[Opening Input material section]

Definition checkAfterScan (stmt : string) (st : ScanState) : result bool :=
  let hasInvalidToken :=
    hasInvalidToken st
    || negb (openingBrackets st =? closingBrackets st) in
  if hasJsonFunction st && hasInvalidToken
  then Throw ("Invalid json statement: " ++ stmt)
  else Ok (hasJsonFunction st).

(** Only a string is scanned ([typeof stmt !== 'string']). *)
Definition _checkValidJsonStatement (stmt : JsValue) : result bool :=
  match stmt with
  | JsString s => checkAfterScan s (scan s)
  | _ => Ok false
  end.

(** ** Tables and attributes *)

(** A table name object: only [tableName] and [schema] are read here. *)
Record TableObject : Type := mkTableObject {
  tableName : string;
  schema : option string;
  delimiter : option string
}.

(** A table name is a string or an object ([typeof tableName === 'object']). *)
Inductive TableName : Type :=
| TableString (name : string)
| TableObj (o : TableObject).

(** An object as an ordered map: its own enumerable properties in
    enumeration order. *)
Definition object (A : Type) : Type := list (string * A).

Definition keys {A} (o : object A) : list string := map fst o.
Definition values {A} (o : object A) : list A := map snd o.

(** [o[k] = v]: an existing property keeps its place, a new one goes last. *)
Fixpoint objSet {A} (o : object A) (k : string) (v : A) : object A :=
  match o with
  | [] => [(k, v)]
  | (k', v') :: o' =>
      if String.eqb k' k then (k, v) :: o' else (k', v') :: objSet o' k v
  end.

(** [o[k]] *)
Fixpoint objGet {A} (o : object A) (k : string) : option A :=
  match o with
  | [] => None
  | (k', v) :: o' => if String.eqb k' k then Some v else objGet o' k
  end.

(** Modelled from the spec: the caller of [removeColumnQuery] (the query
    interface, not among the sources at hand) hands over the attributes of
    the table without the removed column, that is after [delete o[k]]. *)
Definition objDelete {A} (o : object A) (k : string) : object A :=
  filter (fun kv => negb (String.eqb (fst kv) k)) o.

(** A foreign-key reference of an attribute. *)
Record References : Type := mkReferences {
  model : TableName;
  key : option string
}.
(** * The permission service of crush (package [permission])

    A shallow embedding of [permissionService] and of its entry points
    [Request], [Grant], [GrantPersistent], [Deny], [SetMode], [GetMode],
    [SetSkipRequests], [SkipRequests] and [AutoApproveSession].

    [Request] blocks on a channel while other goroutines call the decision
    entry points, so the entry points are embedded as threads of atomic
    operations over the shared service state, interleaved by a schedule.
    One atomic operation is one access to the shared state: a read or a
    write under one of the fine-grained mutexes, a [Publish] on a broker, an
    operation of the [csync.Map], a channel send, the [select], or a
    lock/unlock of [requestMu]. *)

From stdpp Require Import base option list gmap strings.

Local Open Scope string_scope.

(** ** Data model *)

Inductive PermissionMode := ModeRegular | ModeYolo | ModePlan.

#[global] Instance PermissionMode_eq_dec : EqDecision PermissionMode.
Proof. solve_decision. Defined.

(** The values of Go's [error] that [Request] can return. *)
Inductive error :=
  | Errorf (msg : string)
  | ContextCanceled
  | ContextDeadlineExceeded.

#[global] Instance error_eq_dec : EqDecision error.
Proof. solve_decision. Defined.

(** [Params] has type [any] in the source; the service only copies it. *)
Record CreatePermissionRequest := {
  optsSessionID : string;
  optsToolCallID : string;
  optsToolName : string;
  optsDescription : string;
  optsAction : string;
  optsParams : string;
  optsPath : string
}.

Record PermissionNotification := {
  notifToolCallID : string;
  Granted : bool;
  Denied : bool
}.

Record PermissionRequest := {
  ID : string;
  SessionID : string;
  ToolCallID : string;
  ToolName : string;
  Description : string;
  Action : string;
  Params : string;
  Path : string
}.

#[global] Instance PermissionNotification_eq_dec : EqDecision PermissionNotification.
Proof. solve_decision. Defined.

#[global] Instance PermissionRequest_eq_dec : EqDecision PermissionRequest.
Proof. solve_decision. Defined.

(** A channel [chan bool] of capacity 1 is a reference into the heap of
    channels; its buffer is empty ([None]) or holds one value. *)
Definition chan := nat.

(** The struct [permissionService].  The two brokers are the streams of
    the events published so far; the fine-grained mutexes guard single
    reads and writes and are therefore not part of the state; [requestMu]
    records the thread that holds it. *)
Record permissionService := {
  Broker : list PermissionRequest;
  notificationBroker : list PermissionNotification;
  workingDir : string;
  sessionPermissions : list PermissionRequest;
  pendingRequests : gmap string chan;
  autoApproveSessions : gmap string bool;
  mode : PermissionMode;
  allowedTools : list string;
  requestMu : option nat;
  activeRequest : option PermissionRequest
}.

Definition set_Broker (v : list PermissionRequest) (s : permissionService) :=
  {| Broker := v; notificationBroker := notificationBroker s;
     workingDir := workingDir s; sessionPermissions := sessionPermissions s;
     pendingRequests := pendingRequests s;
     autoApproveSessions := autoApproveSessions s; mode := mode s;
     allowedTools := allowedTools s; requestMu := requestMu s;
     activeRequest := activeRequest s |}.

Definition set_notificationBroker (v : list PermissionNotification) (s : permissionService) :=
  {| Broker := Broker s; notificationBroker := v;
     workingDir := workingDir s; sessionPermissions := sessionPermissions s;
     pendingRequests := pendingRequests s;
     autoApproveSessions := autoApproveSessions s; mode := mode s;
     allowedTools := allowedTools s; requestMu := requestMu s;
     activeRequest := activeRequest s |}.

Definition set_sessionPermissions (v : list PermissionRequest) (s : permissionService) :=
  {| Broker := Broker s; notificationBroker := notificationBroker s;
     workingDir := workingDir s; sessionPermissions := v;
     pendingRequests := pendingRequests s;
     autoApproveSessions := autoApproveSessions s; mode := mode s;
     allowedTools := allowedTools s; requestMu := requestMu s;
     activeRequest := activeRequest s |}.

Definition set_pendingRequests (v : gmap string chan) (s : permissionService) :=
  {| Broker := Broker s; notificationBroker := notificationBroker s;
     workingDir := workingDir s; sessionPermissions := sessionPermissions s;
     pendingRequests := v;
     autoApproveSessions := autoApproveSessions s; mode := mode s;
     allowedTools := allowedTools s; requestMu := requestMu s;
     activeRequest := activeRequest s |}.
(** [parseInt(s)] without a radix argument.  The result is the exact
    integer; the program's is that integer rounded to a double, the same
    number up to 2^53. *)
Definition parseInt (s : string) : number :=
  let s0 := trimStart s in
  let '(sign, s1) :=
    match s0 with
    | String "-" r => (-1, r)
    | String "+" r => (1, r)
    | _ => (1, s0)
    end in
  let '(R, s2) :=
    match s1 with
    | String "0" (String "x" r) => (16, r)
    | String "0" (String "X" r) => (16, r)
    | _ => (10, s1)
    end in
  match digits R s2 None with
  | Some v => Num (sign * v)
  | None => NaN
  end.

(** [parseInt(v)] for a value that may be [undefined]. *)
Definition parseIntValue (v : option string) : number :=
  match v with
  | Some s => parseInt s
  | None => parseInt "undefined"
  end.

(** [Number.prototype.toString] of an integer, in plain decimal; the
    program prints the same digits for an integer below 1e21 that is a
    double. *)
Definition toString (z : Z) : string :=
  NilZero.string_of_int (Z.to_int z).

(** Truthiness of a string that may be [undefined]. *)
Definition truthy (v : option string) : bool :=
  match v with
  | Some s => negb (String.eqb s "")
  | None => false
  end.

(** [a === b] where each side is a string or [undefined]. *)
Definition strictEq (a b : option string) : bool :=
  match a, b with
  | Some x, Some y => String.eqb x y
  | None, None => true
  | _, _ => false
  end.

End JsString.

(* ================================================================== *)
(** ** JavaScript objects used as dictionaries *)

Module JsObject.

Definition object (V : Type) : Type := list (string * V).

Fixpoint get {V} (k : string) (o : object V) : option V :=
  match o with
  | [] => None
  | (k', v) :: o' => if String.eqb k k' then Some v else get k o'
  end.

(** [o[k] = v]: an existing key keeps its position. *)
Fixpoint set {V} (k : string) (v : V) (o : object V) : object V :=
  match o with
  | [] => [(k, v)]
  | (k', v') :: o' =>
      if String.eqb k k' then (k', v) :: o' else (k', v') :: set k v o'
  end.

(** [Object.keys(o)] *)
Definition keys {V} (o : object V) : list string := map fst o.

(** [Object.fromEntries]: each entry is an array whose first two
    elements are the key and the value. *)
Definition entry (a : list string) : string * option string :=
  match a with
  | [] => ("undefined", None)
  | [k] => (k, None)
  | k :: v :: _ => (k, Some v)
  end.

[Closing Input material section]

* **Your goal**: All lines from the start of the entries through the line where "interface, not among" sits should be duplicated exactly, with nothing else in the output.

* **Answer to this problem**:
Definition checkAfterScan (stmt : string) (st : ScanState) : result bool :=
  let hasInvalidToken :=
    hasInvalidToken st
    || negb (openingBrackets st =? closingBrackets st) in
  if hasJsonFunction st && hasInvalidToken
  then Throw ("Invalid json statement: " ++ stmt)
  else Ok (hasJsonFunction st).

(** Only a string is scanned ([typeof stmt !== 'string']). *)
Definition _checkValidJsonStatement (stmt : JsValue) : result bool :=
  match stmt with
  | JsString s => checkAfterScan s (scan s)
  | _ => Ok false
  end.

(** ** Tables and attributes *)

(** A table name object: only [tableName] and [schema] are read here. *)
Record TableObject : Type := mkTableObject {
  tableName : string;
  schema : option string;
  delimiter : option string
}.

(** A table name is a string or an object ([typeof tableName === 'object']). *)
Inductive TableName : Type :=
| TableString (name : string)
| TableObj (o : TableObject).

(** An object as an ordered map: its own enumerable properties in
    enumeration order. *)
Definition object (A : Type) : Type := list (string * A).

Definition keys {A} (o : object A) : list string := map fst o.
Definition values {A} (o : object A) : list A := map snd o.

(** [o[k] = v]: an existing property keeps its place, a new one goes last. *)
Fixpoint objSet {A} (o : object A) (k : string) (v : A) : object A :=
  match o with
  | [] => [(k, v)]
  | (k', v') :: o' =>
      if String.eqb k' k then (k, v) :: o' else (k', v') :: objSet o' k v
  end.

(** [o[k]] *)
Fixpoint objGet {A} (o : object A) (k : string) : option A :=
  match o with
  | [] => None
  | (k', v) :: o' => if String.eqb k' k then Some v else objGet o' k
  end.

(** Modelled from the spec: the caller of [removeColumnQuery] (the query
    interface, not among the sources at hand) hands over the attributes of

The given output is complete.